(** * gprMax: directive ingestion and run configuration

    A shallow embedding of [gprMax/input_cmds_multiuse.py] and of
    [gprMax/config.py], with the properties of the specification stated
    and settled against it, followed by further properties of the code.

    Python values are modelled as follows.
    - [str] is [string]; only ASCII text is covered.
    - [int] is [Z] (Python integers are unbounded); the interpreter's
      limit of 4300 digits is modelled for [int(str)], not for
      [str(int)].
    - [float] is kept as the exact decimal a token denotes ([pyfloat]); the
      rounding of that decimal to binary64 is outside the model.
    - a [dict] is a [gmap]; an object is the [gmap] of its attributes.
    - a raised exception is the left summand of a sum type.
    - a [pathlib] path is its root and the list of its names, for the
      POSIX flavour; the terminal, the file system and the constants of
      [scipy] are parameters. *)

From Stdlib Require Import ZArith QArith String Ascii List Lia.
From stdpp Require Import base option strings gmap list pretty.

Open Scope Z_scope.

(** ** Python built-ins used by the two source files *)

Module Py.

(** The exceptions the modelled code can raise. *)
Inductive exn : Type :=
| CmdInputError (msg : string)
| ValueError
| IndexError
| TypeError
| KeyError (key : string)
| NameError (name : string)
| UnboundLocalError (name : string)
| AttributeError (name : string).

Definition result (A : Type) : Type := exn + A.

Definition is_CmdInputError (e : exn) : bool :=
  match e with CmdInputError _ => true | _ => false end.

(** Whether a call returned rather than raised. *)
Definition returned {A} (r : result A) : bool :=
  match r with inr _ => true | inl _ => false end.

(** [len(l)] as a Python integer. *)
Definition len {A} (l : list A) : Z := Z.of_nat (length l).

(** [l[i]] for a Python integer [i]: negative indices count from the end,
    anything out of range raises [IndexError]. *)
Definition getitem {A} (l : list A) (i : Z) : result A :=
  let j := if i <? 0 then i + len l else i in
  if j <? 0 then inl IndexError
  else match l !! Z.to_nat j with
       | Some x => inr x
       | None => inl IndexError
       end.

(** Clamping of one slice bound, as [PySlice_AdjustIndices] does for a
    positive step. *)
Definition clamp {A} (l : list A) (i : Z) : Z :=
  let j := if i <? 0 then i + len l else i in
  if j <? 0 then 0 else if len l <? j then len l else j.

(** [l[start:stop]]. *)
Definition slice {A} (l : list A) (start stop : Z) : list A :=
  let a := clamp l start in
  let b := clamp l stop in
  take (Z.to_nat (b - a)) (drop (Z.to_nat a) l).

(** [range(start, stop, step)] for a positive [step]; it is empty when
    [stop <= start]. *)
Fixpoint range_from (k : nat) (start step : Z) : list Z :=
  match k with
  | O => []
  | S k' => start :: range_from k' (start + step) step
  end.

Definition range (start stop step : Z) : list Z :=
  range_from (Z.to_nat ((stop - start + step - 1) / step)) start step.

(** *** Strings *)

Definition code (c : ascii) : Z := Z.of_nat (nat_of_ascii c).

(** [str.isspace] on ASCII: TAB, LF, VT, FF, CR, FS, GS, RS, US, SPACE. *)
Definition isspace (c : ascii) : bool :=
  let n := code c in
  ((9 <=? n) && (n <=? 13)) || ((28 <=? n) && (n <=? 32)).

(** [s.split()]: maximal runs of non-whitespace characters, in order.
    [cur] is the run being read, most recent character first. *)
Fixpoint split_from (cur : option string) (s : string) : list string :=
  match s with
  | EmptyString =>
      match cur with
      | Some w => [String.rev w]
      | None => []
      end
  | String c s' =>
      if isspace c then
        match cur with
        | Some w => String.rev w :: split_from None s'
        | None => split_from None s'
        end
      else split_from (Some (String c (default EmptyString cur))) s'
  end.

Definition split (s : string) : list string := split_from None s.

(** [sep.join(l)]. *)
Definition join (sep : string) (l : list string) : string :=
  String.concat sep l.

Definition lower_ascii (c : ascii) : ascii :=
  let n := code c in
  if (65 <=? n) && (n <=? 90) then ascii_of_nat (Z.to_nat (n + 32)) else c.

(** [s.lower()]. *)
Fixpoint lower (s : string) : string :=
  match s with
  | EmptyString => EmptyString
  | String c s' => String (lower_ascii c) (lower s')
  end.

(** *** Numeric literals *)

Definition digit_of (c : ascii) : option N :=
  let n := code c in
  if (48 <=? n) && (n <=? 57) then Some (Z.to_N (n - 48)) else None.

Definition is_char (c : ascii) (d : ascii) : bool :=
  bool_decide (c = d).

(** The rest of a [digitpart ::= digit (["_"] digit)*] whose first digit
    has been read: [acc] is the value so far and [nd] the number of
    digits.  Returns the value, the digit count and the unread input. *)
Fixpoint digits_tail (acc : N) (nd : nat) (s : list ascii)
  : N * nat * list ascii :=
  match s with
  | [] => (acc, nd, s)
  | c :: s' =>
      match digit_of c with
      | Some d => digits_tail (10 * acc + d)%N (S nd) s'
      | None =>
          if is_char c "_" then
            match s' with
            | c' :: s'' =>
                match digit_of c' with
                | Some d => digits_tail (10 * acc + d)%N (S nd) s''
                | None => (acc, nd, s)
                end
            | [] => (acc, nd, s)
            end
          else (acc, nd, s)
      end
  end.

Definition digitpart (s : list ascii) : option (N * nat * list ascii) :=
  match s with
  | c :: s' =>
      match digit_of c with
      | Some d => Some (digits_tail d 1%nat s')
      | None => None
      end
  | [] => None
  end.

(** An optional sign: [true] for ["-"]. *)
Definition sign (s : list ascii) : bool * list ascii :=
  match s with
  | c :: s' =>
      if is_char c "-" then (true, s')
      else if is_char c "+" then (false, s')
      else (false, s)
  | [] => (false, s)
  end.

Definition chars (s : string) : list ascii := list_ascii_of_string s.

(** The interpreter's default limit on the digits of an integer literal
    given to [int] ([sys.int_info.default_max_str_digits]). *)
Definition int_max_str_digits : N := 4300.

#####

(DIRECTIONS FOR THIS TASK) The answer must be the full listing, returned exactly as given.

(ANSWER TO THE PROBLEM)
(** * gprMax: directive ingestion and run configuration

    A shallow embedding of [gprMax/input_cmds_multiuse.py] and of
    [gprMax/config.py], with the properties of the specification stated
    and settled against it, followed by further properties of the code.

    Python values are modelled as follows.
    - [str] is [string]; only ASCII text is covered.
    - [int] is [Z] (Python integers are unbounded); the interpreter's
      limit of 4300 digits is modelled for [int(str)], not for
      [str(int)].
    - [float] is kept as the exact decimal a token denotes ([pyfloat]); the
      rounding of that decimal to binary64 is outside the model.
    - a [dict] is a [gmap]; an object is the [gmap] of its attributes.
    - a raised exception is the left summand of a sum type.
    - a [pathlib] path is its root and the list of its names, for the
      POSIX flavour; the terminal, the file system and the constants of
      [scipy] are parameters. *)

From Stdlib Require Import ZArith QArith String Ascii List Lia.
From stdpp Require Import base option strings gmap list pretty.

Open Scope Z_scope.

(** ** Python built-ins used by the two source files *)

Module Py.

(** The exceptions the modelled code can raise. *)
Inductive exn : Type :=
| CmdInputError (msg : string)
| ValueError
| IndexError
| TypeError
| KeyError (key : string)
| NameError (name : string)
| UnboundLocalError (name : string)
| AttributeError (name : string).

Definition result (A : Type) : Type := exn + A.

Definition is_CmdInputError (e : exn) : bool :=
  match e with CmdInputError _ => true | _ => false end.

(** Whether a call returned rather than raised. *)
Definition returned {A} (r : result A) : bool :=
  match r with inr _ => true | inl _ => false end.

(** [len(l)] as a Python integer. *)
Definition len {A} (l : list A) : Z := Z.of_nat (length l).

(** [l[i]] for a Python integer [i]: negative indices count from the end,
    anything out of range raises [IndexError]. *)
Definition getitem {A} (l : list A) (i : Z) : result A :=
  let j := if i <? 0 then i + len l else i in
  if j <? 0 then inl IndexError
  else match l !! Z.to_nat j with
       | Some x => inr x
       | None => inl IndexError
       end.

(** Clamping of one slice bound, as [PySlice_AdjustIndices] does for a
    positive step. *)
Definition clamp {A} (l : list A) (i : Z) : Z :=
  let j := if i <? 0 then i + len l else i in
  if j <? 0 then 0 else if len l <? j then len l else j.

(** [l[start:stop]]. *)
Definition slice {A} (l : list A) (start stop : Z) : list A :=
  let a := clamp l start in
  let b := clamp l stop in
  take (Z.to_nat (b - a)) (drop (Z.to_nat a) l).

(** [range(start, stop, step)] for a positive [step]; it is empty when
    [stop <= start]. *)
Fixpoint range_from (k : nat) (start step : Z) : list Z :=
  match k with
  | O => []
  | S k' => start :: range_from k' (start + step) step
  end.

Definition range (start stop step : Z) : list Z :=
  range_from (Z.to_nat ((stop - start + step - 1) / step)) start step.

(** *** Strings *)

Definition code (c : ascii) : Z := Z.of_nat (nat_of_ascii c).

(** [str.isspace] on ASCII: TAB, LF, VT, FF, CR, FS, GS, RS, US, SPACE. *)
Definition isspace (c : ascii) : bool :=
  let n := code c in
  ((9 <=? n) && (n <=? 13)) || ((28 <=? n) && (n <=? 32)).

(** [s.split()]: maximal runs of non-whitespace characters, in order.
    [cur] is the run being read, most recent character first. *)
Fixpoint split_from (cur : option string) (s : string) : list string :=
  match s with
  | EmptyString =>
      match cur with
      | Some w => [String.rev w]
      | None => []
      end
  | String c s' =>
      if isspace c then
        match cur with
        | Some w => String.rev w :: split_from None s'
        | None => split_from None s'
        end
      else split_from (Some (String c (default EmptyString cur))) s'
  end.

Definition split (s : string) : list string := split_from None s.

(** [sep.join(l)]. *)
Definition join (sep : string) (l : list string) : string :=
  String.concat sep l.

Definition lower_ascii (c : ascii) : ascii :=
  let n := code c in
  if (65 <=? n) && (n <=? 90) then ascii_of_nat (Z.to_nat (n + 32)) else c.

(** [s.lower()]. *)
Fixpoint lower (s : string) : string :=
  match s with
  | EmptyString => EmptyString
  | String c s' => String (lower_ascii c) (lower s')
  end.

(** *** Numeric literals *)

Definition digit_of (c : ascii) : option N :=
  let n := code c in
  if (48 <=? n) && (n <=? 57) then Some (Z.to_N (n - 48)) else None.

Definition is_char (c : ascii) (d : ascii) : bool :=
  bool_decide (c = d).

(** The rest of a [digitpart ::= digit (["_"] digit)*] whose first digit
    has been read: [acc] is the value so far and [nd] the number of
    digits.  Returns the value, the digit count and the unread input. *)
Fixpoint digits_tail (acc : N) (nd : nat) (s : list ascii)
  : N * nat * list ascii :=
  match s with
  | [] => (acc, nd, s)
  | c :: s' =>
      match digit_of c with
      | Some d => digits_tail (10 * acc + d)%N (S nd) s'
      | None =>
          if is_char c "_" then
            match s' with
            | c' :: s'' =>
                match digit_of c' with
                | Some d => digits_tail (10 * acc + d)%N (S nd) s''
                | None => (acc, nd, s)
                end
            | [] => (acc, nd, s)
            end
          else (acc, nd, s)
      end
  end.

Definition digitpart (s : list ascii) : option (N * nat * list ascii) :=
  match s with
  | c :: s' =>
      match digit_of c with
      | Some d => Some (digits_tail d 1%nat s')
      | None => None
      end
  | [] => None
  end.

(** An optional sign: [true] for ["-"]. *)
Definition sign (s : list ascii) : bool * list ascii :=
  match s with
  | c :: s' =>
      if is_char c "-" then (true, s')
      else if is_char c "+" then (false, s')
      else (false, s)
  | [] => (false, s)
  end.

Definition chars (s : string) : list ascii := list_ascii_of_string s.

(** The interpreter's default limit on the digits of an integer literal
    given to [int] ([sys.int_info.default_max_str_digits]). *)
Definition int_max_str_digits : N := 4300.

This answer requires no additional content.